• AVAILABLE DATA:
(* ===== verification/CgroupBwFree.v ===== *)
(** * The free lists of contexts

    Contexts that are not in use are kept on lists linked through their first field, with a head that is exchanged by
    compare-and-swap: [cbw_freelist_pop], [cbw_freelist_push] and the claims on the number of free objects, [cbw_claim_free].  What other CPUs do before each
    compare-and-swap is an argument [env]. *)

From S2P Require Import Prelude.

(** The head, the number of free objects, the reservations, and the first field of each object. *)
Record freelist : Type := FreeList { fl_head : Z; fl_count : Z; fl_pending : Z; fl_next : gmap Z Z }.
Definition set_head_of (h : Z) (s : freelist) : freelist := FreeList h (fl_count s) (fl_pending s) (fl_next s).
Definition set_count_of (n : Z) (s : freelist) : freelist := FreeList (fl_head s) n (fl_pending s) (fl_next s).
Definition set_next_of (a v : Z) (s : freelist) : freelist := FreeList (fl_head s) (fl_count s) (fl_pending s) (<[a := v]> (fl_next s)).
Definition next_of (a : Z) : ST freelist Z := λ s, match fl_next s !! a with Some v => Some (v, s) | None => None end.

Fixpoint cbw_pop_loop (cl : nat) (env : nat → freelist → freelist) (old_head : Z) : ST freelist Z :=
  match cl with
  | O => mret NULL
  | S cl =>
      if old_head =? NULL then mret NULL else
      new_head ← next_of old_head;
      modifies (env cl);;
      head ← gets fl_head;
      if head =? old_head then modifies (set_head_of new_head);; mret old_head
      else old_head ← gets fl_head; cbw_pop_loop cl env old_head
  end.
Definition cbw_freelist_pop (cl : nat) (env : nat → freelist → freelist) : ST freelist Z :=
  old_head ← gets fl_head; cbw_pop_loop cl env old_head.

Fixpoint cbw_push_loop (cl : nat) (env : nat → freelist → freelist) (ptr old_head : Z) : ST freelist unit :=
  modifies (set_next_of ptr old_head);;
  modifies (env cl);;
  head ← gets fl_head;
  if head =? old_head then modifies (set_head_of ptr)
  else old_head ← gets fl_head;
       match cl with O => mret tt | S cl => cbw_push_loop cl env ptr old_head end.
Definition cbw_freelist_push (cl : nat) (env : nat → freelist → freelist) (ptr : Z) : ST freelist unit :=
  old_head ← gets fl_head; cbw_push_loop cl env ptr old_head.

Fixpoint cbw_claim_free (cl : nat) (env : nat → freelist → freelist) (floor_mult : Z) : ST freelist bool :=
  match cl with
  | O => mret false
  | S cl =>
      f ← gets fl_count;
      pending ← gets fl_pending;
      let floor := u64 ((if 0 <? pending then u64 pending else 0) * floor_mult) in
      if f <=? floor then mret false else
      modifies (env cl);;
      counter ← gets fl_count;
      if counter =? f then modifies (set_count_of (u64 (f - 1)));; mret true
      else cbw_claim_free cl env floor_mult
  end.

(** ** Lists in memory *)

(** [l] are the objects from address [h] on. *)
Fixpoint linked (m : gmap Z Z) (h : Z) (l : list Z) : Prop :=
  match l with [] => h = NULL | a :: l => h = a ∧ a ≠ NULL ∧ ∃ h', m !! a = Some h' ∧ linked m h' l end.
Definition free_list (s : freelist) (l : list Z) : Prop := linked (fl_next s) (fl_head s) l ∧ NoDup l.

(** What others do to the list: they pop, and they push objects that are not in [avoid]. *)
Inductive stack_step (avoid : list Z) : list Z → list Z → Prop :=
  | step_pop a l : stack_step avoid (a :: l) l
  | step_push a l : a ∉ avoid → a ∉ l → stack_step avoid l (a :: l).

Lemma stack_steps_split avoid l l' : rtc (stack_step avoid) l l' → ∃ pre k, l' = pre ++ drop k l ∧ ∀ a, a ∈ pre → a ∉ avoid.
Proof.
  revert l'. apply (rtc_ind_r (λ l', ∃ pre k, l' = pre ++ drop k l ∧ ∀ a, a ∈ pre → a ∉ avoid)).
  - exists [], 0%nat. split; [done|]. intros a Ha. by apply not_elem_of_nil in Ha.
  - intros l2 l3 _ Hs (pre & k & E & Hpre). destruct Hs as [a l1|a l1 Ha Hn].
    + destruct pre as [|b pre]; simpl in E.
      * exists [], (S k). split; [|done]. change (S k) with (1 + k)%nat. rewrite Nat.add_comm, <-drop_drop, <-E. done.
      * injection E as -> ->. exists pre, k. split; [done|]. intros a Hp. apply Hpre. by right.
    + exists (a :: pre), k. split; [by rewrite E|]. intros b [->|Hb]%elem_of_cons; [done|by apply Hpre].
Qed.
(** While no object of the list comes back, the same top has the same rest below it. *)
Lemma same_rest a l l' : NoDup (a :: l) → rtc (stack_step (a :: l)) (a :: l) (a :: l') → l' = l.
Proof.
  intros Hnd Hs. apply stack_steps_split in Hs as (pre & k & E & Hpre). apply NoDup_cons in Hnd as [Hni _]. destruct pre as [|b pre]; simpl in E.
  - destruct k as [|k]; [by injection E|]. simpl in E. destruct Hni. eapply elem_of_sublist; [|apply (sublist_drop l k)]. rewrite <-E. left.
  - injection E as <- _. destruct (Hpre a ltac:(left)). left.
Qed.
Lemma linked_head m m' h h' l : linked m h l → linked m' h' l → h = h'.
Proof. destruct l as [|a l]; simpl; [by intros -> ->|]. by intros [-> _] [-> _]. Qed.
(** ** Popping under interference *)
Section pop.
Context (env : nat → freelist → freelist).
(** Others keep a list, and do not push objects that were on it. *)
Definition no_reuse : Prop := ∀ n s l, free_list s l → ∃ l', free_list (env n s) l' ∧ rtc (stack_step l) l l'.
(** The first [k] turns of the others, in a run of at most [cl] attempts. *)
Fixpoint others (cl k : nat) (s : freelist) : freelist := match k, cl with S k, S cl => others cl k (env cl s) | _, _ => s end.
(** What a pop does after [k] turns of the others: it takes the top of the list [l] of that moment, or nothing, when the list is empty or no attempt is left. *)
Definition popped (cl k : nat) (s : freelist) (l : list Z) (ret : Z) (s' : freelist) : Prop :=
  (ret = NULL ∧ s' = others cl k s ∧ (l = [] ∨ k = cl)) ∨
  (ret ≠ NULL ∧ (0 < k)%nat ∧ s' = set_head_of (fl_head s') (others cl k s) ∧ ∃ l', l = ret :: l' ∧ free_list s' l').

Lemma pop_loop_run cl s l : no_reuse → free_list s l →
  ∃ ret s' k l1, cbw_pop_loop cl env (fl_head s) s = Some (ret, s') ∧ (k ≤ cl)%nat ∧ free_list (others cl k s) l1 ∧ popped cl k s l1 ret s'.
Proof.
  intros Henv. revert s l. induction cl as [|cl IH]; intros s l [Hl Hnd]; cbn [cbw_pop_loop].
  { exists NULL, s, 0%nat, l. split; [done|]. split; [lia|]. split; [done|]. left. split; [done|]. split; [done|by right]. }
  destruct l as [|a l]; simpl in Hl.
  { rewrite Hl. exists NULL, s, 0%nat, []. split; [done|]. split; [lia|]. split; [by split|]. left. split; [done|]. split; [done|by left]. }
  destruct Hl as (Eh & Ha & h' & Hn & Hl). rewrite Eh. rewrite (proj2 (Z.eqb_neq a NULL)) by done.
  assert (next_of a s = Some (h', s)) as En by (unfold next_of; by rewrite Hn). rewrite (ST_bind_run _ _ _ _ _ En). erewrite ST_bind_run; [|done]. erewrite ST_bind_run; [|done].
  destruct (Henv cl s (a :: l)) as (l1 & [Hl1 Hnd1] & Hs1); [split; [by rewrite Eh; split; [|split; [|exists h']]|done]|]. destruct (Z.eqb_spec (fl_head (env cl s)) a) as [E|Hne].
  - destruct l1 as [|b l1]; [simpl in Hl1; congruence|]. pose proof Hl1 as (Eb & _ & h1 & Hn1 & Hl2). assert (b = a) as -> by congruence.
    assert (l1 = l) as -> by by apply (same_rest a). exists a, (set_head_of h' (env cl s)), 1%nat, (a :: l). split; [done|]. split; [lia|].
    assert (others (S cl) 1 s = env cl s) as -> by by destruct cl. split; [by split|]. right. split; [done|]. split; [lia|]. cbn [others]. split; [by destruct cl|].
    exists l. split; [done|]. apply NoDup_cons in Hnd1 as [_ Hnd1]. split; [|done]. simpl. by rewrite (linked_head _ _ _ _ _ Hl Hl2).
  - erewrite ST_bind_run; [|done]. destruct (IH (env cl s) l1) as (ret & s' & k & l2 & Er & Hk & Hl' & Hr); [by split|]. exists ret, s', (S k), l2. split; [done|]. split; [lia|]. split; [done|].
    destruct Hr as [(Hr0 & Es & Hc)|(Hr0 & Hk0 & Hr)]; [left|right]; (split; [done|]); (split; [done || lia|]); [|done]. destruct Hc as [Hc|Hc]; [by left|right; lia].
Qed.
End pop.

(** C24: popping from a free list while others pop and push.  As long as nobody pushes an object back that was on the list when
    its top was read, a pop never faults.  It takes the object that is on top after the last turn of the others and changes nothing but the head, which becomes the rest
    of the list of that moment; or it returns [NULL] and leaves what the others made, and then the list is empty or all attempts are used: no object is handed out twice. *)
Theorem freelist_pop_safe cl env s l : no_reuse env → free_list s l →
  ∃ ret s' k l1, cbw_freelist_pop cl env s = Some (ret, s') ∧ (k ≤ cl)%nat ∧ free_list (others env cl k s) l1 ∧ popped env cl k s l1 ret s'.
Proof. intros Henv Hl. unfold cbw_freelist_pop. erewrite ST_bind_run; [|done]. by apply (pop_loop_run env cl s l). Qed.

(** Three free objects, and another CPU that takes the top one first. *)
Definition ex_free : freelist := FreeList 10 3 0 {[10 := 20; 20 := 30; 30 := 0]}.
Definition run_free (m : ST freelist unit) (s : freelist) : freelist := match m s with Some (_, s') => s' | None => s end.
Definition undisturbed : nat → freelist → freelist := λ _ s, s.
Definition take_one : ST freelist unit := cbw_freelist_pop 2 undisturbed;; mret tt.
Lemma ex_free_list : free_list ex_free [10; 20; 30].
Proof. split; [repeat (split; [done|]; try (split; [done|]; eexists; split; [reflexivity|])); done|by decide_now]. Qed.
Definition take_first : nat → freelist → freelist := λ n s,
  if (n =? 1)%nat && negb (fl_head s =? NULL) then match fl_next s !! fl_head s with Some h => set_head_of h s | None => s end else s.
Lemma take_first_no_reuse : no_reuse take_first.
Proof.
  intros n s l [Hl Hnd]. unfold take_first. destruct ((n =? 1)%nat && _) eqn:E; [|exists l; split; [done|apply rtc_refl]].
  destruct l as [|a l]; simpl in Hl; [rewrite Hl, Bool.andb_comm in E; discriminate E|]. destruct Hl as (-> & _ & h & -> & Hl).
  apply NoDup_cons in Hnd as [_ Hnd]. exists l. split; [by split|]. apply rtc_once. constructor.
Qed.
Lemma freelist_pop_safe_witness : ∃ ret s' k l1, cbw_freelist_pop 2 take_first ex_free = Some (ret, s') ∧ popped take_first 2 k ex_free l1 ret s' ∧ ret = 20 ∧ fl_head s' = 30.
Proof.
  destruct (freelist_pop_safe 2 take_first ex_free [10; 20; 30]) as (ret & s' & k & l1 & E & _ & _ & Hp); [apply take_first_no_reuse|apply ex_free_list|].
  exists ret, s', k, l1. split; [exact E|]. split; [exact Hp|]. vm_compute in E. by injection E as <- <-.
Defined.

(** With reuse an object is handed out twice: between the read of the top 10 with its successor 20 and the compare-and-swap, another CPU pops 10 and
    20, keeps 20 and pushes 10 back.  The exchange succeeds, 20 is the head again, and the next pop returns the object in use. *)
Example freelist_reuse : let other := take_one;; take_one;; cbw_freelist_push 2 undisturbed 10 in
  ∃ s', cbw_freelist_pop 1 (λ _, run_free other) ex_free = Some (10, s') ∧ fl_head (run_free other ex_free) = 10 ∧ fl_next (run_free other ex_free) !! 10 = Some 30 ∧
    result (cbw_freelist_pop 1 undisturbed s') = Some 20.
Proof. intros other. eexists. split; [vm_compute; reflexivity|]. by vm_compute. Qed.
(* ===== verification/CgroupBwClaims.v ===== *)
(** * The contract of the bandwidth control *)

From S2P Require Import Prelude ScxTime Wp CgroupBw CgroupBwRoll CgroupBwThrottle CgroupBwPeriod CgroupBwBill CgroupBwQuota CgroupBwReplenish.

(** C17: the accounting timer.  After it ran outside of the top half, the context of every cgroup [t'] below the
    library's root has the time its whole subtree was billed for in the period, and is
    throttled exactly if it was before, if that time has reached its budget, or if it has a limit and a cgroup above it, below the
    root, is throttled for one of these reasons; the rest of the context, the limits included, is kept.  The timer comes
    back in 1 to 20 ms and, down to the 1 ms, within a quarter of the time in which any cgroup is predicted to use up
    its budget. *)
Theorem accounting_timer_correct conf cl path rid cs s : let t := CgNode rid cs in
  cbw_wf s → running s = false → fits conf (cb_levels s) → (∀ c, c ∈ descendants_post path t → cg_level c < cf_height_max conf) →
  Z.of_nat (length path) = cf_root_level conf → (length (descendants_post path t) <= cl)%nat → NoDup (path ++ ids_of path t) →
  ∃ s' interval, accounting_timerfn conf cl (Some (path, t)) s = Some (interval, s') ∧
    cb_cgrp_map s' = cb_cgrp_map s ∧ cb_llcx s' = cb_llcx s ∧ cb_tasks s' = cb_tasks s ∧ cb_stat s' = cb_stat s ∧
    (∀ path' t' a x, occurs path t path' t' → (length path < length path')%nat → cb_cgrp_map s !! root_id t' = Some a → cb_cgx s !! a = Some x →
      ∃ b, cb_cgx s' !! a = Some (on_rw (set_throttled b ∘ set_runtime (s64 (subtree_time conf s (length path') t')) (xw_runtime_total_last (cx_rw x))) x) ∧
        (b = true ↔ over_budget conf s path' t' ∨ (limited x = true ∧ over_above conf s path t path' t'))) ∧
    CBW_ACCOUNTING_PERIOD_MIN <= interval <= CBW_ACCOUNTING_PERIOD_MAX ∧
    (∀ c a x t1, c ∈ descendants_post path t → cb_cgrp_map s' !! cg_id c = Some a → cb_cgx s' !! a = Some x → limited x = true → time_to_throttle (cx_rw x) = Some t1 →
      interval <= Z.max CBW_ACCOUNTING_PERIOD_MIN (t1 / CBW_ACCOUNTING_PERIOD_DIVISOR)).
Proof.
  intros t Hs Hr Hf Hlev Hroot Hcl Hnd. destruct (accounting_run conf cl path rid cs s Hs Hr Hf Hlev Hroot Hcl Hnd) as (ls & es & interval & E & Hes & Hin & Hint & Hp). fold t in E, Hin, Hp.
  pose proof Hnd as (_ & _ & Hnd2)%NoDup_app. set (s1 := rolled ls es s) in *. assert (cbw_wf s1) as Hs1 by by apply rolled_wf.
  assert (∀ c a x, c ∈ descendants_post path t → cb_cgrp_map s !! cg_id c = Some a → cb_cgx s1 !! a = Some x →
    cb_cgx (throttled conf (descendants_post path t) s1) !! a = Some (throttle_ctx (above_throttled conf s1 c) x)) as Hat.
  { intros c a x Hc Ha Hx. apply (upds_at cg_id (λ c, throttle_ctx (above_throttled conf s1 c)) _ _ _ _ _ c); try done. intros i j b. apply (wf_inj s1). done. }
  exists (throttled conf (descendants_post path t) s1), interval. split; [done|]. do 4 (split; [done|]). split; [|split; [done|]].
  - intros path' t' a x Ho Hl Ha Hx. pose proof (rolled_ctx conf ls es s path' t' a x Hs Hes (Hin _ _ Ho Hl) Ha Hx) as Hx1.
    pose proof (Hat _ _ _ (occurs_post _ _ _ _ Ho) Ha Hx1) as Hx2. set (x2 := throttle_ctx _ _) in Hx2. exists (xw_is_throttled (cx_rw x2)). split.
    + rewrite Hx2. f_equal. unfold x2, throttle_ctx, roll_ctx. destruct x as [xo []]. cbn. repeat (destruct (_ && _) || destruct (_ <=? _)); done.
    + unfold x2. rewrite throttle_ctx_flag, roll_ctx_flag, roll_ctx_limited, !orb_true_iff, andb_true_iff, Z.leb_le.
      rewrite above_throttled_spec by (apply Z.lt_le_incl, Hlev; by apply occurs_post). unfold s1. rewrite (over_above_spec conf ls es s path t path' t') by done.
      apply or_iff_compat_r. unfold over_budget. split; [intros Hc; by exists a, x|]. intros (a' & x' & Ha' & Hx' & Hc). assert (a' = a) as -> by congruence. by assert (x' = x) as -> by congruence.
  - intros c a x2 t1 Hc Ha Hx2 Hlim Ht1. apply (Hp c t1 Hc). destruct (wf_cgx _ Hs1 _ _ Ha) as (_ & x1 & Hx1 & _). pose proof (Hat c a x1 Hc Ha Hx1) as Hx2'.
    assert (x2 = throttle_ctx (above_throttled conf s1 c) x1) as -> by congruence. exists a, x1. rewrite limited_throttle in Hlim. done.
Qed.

• TASK GOAL:
What is needed is an exact copy of the lines from the one holding "- intros c a" through the final line of the material.

• ANSWER SPACE:
  - intros c a x2 t1 Hc Ha Hx2 Hlim Ht1. apply (Hp c t1 Hc). destruct (wf_cgx _ Hs1 _ _ Ha) as (_ & x1 & Hx1 & _). pose proof (Hat c a x1 Hc Ha Hx1) as Hx2'.
    assert (x2 = throttle_ctx (above_throttled conf s1 c) x1) as -> by congruence. exists a, x1. rewrite limited_throttle in Hlim. done.
Qed.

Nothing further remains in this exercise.